_DIRECTIONS_
Using the data that follows, report how many lines include "container"; output no other text.

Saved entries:
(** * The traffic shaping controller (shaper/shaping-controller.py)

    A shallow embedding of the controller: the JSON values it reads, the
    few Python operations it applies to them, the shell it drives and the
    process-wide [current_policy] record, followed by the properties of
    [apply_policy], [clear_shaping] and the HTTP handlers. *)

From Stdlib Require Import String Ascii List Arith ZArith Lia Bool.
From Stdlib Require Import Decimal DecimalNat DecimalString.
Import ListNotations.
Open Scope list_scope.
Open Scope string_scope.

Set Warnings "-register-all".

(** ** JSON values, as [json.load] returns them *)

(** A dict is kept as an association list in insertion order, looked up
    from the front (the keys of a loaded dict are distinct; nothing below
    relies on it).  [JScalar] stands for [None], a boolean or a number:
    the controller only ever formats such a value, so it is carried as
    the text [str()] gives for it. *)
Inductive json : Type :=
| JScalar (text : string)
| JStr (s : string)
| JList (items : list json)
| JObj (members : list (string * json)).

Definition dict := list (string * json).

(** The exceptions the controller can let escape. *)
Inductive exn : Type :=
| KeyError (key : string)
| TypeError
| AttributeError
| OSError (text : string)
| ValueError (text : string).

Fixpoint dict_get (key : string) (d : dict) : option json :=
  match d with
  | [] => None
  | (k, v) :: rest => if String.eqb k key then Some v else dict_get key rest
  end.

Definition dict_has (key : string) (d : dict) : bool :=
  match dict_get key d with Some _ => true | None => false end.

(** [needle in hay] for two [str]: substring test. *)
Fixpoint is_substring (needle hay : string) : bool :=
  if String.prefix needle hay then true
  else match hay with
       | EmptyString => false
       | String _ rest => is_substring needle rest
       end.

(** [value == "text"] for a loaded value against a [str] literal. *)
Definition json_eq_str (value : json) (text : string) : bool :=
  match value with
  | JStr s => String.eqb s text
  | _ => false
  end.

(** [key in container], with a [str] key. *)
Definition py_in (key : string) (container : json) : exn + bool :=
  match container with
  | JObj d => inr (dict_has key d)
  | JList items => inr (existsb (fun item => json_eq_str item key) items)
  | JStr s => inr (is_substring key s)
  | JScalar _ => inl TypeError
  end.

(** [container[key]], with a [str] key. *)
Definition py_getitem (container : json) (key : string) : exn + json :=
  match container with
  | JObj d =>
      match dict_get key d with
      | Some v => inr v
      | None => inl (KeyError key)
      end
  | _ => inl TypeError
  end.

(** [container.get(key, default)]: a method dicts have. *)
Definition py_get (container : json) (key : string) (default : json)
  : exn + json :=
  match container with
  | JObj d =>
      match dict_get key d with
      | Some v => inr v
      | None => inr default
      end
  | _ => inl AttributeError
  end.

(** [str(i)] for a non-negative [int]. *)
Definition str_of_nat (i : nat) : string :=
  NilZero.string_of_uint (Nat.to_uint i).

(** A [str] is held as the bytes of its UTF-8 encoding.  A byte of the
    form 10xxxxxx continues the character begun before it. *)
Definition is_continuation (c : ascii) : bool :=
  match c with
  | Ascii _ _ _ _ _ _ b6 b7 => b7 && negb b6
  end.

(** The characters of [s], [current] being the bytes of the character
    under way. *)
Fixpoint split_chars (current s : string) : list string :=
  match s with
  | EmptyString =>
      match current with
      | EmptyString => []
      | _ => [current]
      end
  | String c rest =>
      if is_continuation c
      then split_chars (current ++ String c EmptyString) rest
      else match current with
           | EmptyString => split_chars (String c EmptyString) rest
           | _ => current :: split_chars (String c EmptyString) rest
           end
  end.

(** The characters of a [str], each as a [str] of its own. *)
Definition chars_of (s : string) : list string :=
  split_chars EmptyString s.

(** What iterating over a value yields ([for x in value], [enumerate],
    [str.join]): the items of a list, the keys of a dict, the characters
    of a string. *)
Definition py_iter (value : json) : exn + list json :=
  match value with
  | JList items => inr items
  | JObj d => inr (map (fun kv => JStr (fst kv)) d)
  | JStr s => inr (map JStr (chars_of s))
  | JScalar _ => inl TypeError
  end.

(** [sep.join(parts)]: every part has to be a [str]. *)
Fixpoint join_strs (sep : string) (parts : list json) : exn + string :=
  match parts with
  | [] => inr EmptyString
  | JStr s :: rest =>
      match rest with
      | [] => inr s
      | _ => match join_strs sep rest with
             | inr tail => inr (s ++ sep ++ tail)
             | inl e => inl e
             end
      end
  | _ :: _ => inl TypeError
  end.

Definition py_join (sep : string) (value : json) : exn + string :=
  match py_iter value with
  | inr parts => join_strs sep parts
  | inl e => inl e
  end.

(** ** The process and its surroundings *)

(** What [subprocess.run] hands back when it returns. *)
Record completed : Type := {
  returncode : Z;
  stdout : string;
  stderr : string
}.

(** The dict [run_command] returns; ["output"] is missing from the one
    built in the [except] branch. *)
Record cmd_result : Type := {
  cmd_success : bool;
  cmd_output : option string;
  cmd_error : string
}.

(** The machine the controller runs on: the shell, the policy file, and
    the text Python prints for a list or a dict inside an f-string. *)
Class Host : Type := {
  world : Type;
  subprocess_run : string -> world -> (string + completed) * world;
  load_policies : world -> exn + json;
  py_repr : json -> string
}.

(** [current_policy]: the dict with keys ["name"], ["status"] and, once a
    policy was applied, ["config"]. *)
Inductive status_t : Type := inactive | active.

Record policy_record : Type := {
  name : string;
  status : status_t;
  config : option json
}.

_COMPLETED TASK_
9